Using the listing below, set down exactly the lines starting at the line that contains "destruct (resolve_claude_settings_inner _" and ending at the line that contains "judged denied, and", both included, and no others.
**** Data listing ****
Lemma outcome_keeps a w m :
  let '(_, m') := match a with Bash cmd => bash_outcome cmd (outcome w) m | _ => other_outcome a (outcome w) m end in
  recorded_permission_decisions m' = recorded_permission_decisions m ∧ yolo_mode m' = yolo_mode m ∧ auto_mode m' = auto_mode m.
Proof. destruct a, (outcome w); cbn; try done; by repeat case_match. Qed.

Lemma asked_ok s w a trigger m : manager_ok s m → manager_ok s (ask_user json_to_string w a trigger m).2.
Proof.
  intros [Hpin Hmodes [Hl Hf] He Hs]. destruct (asked_grants w a trigger m) as (Hg & Hsaved & _).
  assert (yolo_mode (ask_user json_to_string w a trigger m).2 = yolo_mode m
    ∧ auto_mode (ask_user json_to_string w a trigger m).2 = auto_mode m
    ∧ length (recorded_permission_decisions (ask_user json_to_string w a trigger m).2) ≤ MAX_RECORDED_PERMISSION_DECISIONS
    ∧ Forall turn_fits (recorded_permission_decisions (ask_user json_to_string w a trigger m).2)) as (Hy & Ha & Hr).
  { unfold ask_user. pose proof (outcome_keeps a w m) as Hk.
    destruct (match a with Bash cmd => _ | _ => _ end) as [[d out] m0]. cbn [snd].
    destruct Hk as (Hr & Hy & Ha), (record_keeps a d out m0) as (_ & _ & _ & -> & ->).
    split_and!; [done|done| |]; apply recorded_fits; by rewrite Hr. }
  constructor; rewrite ?Hy, ?Ha; try done.
  - rewrite (grown_edit_policy _ _ _ _ Hg). done.
  - destruct Hsaved as [[_ ->]| ->]; [done|]. apply Forall_app. split; [done|]. constructor; [|constructor].
    by rewrite (grown_edit_policy _ _ _ _ Hg).
Qed.
Definition managed_synthetic (inputs : ResolveInputs) : list Sourced :=
  match managed_default_mode (managed inputs) with
  | None => []
  | Some mode =>
      tag_with_source (synthetic_rules_for_default_mode mode (policy_block inputs)).1.1
        (FromManagedSettings (default "managed-settings.json" (features_source (features (managed inputs)))))
  end.

Definition layered (layers : list RequirementsLayer) (cwd : string) (inputs : ResolveInputs) : list Sourced :=
  load_requirements_permissions try_into layers ++ managed_permissions (managed inputs) ++ managed_synthetic inputs
  ++ managed_config_rules inputs ++ load_config_toml_permissions try_into h work_tree load_config_file cwd
  ++ match claude_part cwd inputs with Some (cfg, _, path) => tag_with_source (rules cfg) (Settings path) | None => [] end.

Definition kept (layers : list RequirementsLayer) (cwd : string) (inputs : ResolveInputs) : list Sourced :=
  (drop_untrusted_catchall_allows (layered layers cwd inputs) (policy_block inputs)).1.

Definition chosen_policy (cwd : string) (inputs : ResolveInputs) : PromptPolicy :=
  match managed_default_mode (managed inputs) with
  | Some mode => effects_prompt_policy (effects mode)
  | None => match claude_part cwd inputs with Some (cfg, _, _) => PermTypes.prompt_policy cfg | None => PromptAsk end
  end.

(** The resolution is the layers that are kept, with where each came from. *)
Lemma resolve_kept layers cwd inputs : ∃ skip,
  resolve layers cwd inputs
  = if is_nil (kept layers cwd inputs) && bool_decide (chosen_policy cwd inputs = PromptAsk) && is_nil skip then None
    else Some (mkResolved (mkConfig (map value (kept layers cwd inputs)) (chosen_policy cwd inputs))
                 (map source (kept layers cwd inputs)) skip).
Proof.
  unfold resolve_permissions_with_provenance_inner, kept, layered, chosen_policy. unfold managed_synthetic.
  change (if is_claude_import_marked h then None else _) with (claude_part cwd inputs).
  destruct (managed_default_mode (managed inputs)) as [mode|];
    [destruct (synthetic_rules_for_default_mode mode _) as [[sr ss] sb]|];
    destruct (claude_part cwd inputs) as [[[cfg sk] path]|]; cbn [fst snd]; rewrite ?app_nil_r, ?app_nil_l, <-?app_assoc;
    (match goal with |- context [drop_untrusted_catchall_allows ?l ?p] => destruct (drop_untrusted_catchall_allows l p) as [k d] eqn:E end);
    cbn [fst]; eexists; reflexivity.
Qed.

(** The rules of the configuration are the kept ones, resolved or not. *)
Lemma resolved_rules layers cwd inputs r :
  r ∈ map value (kept layers cwd inputs) ↔ ∃ res, resolve layers cwd inputs = Some res ∧ r ∈ rules (config res).
Proof.
  destruct (resolve_kept layers cwd inputs) as [skip ->]. split.
  - intros Hr. destruct (kept layers cwd inputs); [by apply elem_of_nil in Hr|]. cbn [is_nil andb]. by eexists.
  - intros (res & Hres & Hr). destruct (is_nil _ && _ && _); [done|]. by injection Hres as <-.
Qed.

Lemma kept_restriction layers cwd inputs s :
  s ∈ layered layers cwd inputs → action (value s) ≠ RuleAllow → s ∈ kept layers cwd inputs.
Proof.
  intros Hs Ha. unfold kept, drop_untrusted_catchall_allows. destruct (policy_block inputs); [|done]. apply elem_of_bfilter.
  split; [done|]. unfold stands_in_for_yolo, is_catchall_allow. by rewrite bool_decide_false.
Qed.

(** ** What is written is loaded *)

Lemma parsed_action text a r : parse_permission_rule text a = Ok r → action r = a.
Proof.
  unfold parse_permission_rule. intros Hr. repeat case_match; simplify_eq; done.
Qed.

Definition rule_texts (a : RuleAction) (p : ParsedPermissions) : list string :=
  match a with RuleAllow => allow p | RuleDeny => deny p | RuleAsk => ask p end.

(** A TOML document lists a rule: in the list [permission.<action>], or, when it
    has none of these three lists, among the [permission.rules] tables the
    deserializer makes out. *)
Definition short_list (section : Toml) (a : RuleAction) (l : list Toml) : Prop :=
  toml_get (label_of a) section = Some (TArray l).
Definition toml_says (r : PermissionRule) (doc : Toml) : Prop :=
  ∃ section, toml_get "permission" doc = Some section ∧
    ((∃ l text, short_list section (action r) l ∧ TString text ∈ l ∧ parse_permission_rule text (action r) = Ok r)
     ∨ ((∀ a l, ¬ short_list section a l) ∧ ∃ cfg, try_into section = Ok cfg ∧ r ∈ rules cfg)).

(** A settings file lists a rule. *)
Definition settings_say (r : PermissionRule) (p : ParsedPermissions) : Prop :=
  ∃ text, text ∈ rule_texts (action r) p ∧ parse_permission_rule text (action r) = Ok r.

(** A rule stands in a file that the session reads. *)
Inductive written (layers : list RequirementsLayer) (mlayers : list ManagedConfigLayer) (msp : option string) (cwd : string)
    (r : PermissionRule) : Prop :=
| in_requirements l : l ∈ layers → toml_says r (layer_value l) → written layers mlayers msp cwd r
| in_managed_config l : l ∈ mlayers → toml_says r (managed_value l) → written layers mlayers msp cwd r
| in_global_config g doc : user_grok_home h = Some g → is_file h (path_join g "config.toml") = true →
    load_config_file (path_join g "config.toml") = Some doc → toml_says r doc → written layers mlayers msp cwd r
| in_project_config path doc : path ∈ find_project_grok_configs h work_tree cwd →
    load_config_file path = Some doc → toml_says r doc → written layers mlayers msp cwd r
| in_managed_settings path json v p : msp = Some path → read_managed_settings_json h path = Some json →
    value_get "permissions" json = Some v → read_parsed_permissions v = Some p → settings_say r p →
    written layers mlayers msp cwd r
| in_claude_settings path settings p : is_claude_import_marked h = false → path ∈ find_claude_settings_paths h cwd →
    load_claude_settings h path = Some settings → permissions settings = Some p → settings_say r p →
    written layers mlayers msp cwd r.

Lemma compact_none section a : (∀ l, ¬ short_list section a l) → compact_rules section a = None.
Proof.
  intros Hn. unfold compact_rules. destruct (toml_get (label_of a) section) as [v|] eqn:E; [|done].
  destruct v; try done. by destruct (Hn l).
Qed.

Lemma toml_says_loaded doc r src : toml_says r doc → mkSourced r src ∈ extract_toml_permissions try_into doc src.
Proof.
  intros (section & Hsec & Hs). unfold extract_toml_permissions. rewrite Hsec.
  assert (∃ all, parse_toml_permission_section try_into section = Ok all ∧ r ∈ all) as (all & -> & Hall);
    [|apply list_elem_of_fmap; by exists r].
  unfold parse_toml_permission_section. destruct Hs as [(l & text & Hl & Hin & Hr)|(Hn & cfg & Hc & Hin)].
  - assert (∃ rs, compact_rules section (action r) = Some rs ∧ r ∈ rs) as (rs & Hc & Hrs).
    { unfold compact_rules. rewrite Hl. cbn. eexists. split; [done|]. apply list_elem_of_omap. exists (TString text). split; [done|].
      unfold toml_rule, entry_rule. cbn. by rewrite Hr. }
    destruct (compact_rules section RuleDeny) as [d|] eqn:Hd, (compact_rules section RuleAllow) as [w|] eqn:Hw,
      (compact_rules section RuleAsk) as [k|] eqn:Hk; destruct (action r); simplify_eq; try (rewrite Hc in *; done);
      eexists; (split; [reflexivity|]); cbn; rewrite ?app_nil_r, ?elem_of_app; auto.
  - rewrite !compact_none, Hc by done. by exists (rules cfg).
Qed.

Lemma settings_say_config p r : settings_say r p → r ∈ rules (into_permission_config p).1.
Proof.
  intros (text & Ht & Hr). cbn. rewrite !elem_of_app, !list_elem_of_omap.
  assert (entry_rule (action r) text = Some r) as He by (unfold entry_rule; by rewrite Hr).
  destruct (action r); cbn in Ht; eauto 6.
Qed.

Lemma elem_of_concat_map {A B} (f : A → list B) l x y : y ∈ l → x ∈ f y → x ∈ concat (map f l).
Proof. rewrite !list_elem_of_In. intros Hy Hx. apply in_concat. exists (f y). split; [by apply in_map|done]. Qed.

Definition live_inputs (layers : list RequirementsLayer) (mlayers : list ManagedConfigLayer) (msp : option string) : ResolveInputs :=
  mkInputs (resolve_yolo_policy_block layers) (load_managed_settings h msp) (managed_config_permissions try_into mlayers).

Lemma written_layered layers mlayers msp cwd r : written layers mlayers msp cwd r →
  ∃ src, mkSourced r src ∈ layered layers cwd (live_inputs layers mlayers msp).
Proof.
  intros Hw. pose proof (λ doc src, toml_says_loaded doc r src) as Hdoc. unfold layered.
  setoid_rewrite elem_of_app. setoid_rewrite elem_of_app. setoid_rewrite elem_of_app. setoid_rewrite elem_of_app. setoid_rewrite elem_of_app.
  destruct Hw as [l Hl Hs|l Hl Hs|g doc Hg Hf Hd Hs|path doc Hp Hd Hs|path json v p -> Hj Hv Hp Ht|path settings p Hm Hp Hl Hs Ht].
  - eexists. left. by eapply elem_of_concat_map, Hdoc.
  - eexists. do 3 right. left. by eapply elem_of_concat_map, Hdoc.
  - exists (Config (path_join g "config.toml")). do 4 right. left. unfold load_config_toml_permissions. rewrite Hg, Hf. apply elem_of_app. left.
    unfold config_file_permissions. rewrite Hd. by apply Hdoc.
  - exists (Config path). do 4 right. left. unfold load_config_toml_permissions. apply elem_of_app. right.
    eapply elem_of_concat_map; [exact Hp|]. unfold config_file_permissions. rewrite Hd. by apply Hdoc.
  - exists (FromManagedSettings path). right. left. cbn. rewrite Hj. cbn. unfold parse_managed_settings_permissions. rewrite Hv. cbn. rewrite Hp.
    apply list_elem_of_fmap. exists r. split; [done|]. by apply settings_say_config.
  - assert (r ∈ file_rules h path) as Hin by (unfold file_rules; rewrite Hl; cbn; rewrite Hs; by apply settings_say_config).
    unfold claude_part. rewrite Hm.
    pose proof (claude_settings_spec h cwd (policy_block (live_inputs layers mlayers msp)) (mode_load (live_inputs layers mlayers msp))) as Hspec.
    assert (r ∈ concat (map (file_rules h) (find_claude_settings_paths h cwd))) as Hall by (by eapply elem_of_concat_map).
    destruct (resolve_claude_settings_inner _ _ _ _) as [[[cfg sk] pth]|]; cbn zeta in Hspec.
    + exists (Settings pth). do 5 right. subst cfg. cbn [rules]. apply list_elem_of_fmap. exists r. split; [done|]. apply elem_of_app. by left.
    + apply (f_equal rules) in Hspec. symmetry in Hspec. apply app_nil in Hspec as [Hnil _].
      unfold file_rules in Hall, Hnil. rewrite Hnil in Hall. by apply elem_of_nil in Hall.
Qed.

(** C16: A deny or an ask that stands in a file the session reads binds. The
    files are the requirements, the managed settings, the managed, the user's and
    the project's configuration, and, unless they were imported already, the
    settings of the other client. "Stands" means ([written]): in a TOML file, an
    entry of the list permission.deny or .ask that reads as a rule, or, when the
    file has none of the three lists, a rule the deserializer makes out of its
    long form; in a JSON file, an entry that reads as a rule, in managed settings
    only when all the entries are strings. (Elsewhere the program drops the entry: misspelled
    rules, the long form beside a list, a managed list with an entry that is not
    a string are findings of their own.) Whatever the other files say, the
    session then runs under a policy by which a call that matches the deny is
    judged denied, and the permission manager never lets it through in any state
    and mode; a call that matches the ask is judged denied or asked about, never
    allowed and never left undecided by the rules. *)
Theorem written_restriction_binds `{Links, ShellParser} (iter_set : gset string → list string) (json_to_string : Value → string)
    layers mlayers msp cwd r access :
  written layers mlayers msp cwd r → action r ≠ RuleAllow → rule_matches access (compile_rule r) = true →
  ∃ res, live layers mlayers msp cwd = Some res ∧
    match action r with
    | RuleDeny =>
        is_reject (evaluate (policy_new (config res)) access) = true
        ∧ ∀ s w m, compiled_policy s = Some (policy_new (config res)) →
            answer (handle_request iter_set json_to_string s w access m).1 ≠ Some Allow
    | _ => is_reject (evaluate (policy_new (config res)) access) = true ∨ evaluate (policy_new (config res)) access = Some Ask
    end.
Proof.
  intros Hw Ha Hm. destruct (written_layered _ _ _ _ _ Hw) as (src & Hin).
  assert (r ∈ map value (kept layers cwd (live_inputs layers mlayers msp))) as Hkept.
  { apply list_elem_of_fmap. exists (mkSourced r src). split; [done|]. by apply kept_restriction. }
  apply resolved_rules in Hkept as (res & Hres & Hrule). exists res. split; [exact Hres|].
  assert (hits (policy_new (config res)) access (action r)) as Hhits.
  { exists (compile_rule r). split; [|done]. cbn. apply list_elem_of_fmap. eauto. }
  destruct (verdict_spec (policy_new (config res)) access) as (Hrej & Hask & _). destruct (action r); [done| |].
  - split; [by apply Hrej|]. intros s w m Hp. by eapply denied_call_refused.
  - rewrite Hrej, Hask. destruct (decide (is_reject (evaluate (policy_new (config res)) access) = true)) as [?%Hrej|Hn]; [by left|].
    rewrite Hrej in Hn. by right.
Qed.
****
**Reply:**
    destruct (resolve_claude_settings_inner _ _ _ _) as [[[cfg sk] pth]|]; cbn zeta in Hspec.
    + exists (Settings pth). do 5 right. subst cfg. cbn [rules]. apply list_elem_of_fmap. exists r. split; [done|]. apply elem_of_app. by left.
    + apply (f_equal rules) in Hspec. symmetry in Hspec. apply app_nil in Hspec as [Hnil _].
      unfold file_rules in Hall, Hnil. rewrite Hnil in Hall. by apply elem_of_nil in Hall.
Qed.

(** C16: A deny or an ask that stands in a file the session reads binds. The
    files are the requirements, the managed settings, the managed, the user's and
    the project's configuration, and, unless they were imported already, the
    settings of the other client. "Stands" means ([written]): in a TOML file, an
    entry of the list permission.deny or .ask that reads as a rule, or, when the
    file has none of the three lists, a rule the deserializer makes out of its
    long form; in a JSON file, an entry that reads as a rule, in managed settings
    only when all the entries are strings. (Elsewhere the program drops the entry: misspelled
    rules, the long form beside a list, a managed list with an entry that is not
    a string are findings of their own.) Whatever the other files say, the
    session then runs under a policy by which a call that matches the deny is
    judged denied, and the permission manager never lets it through in any state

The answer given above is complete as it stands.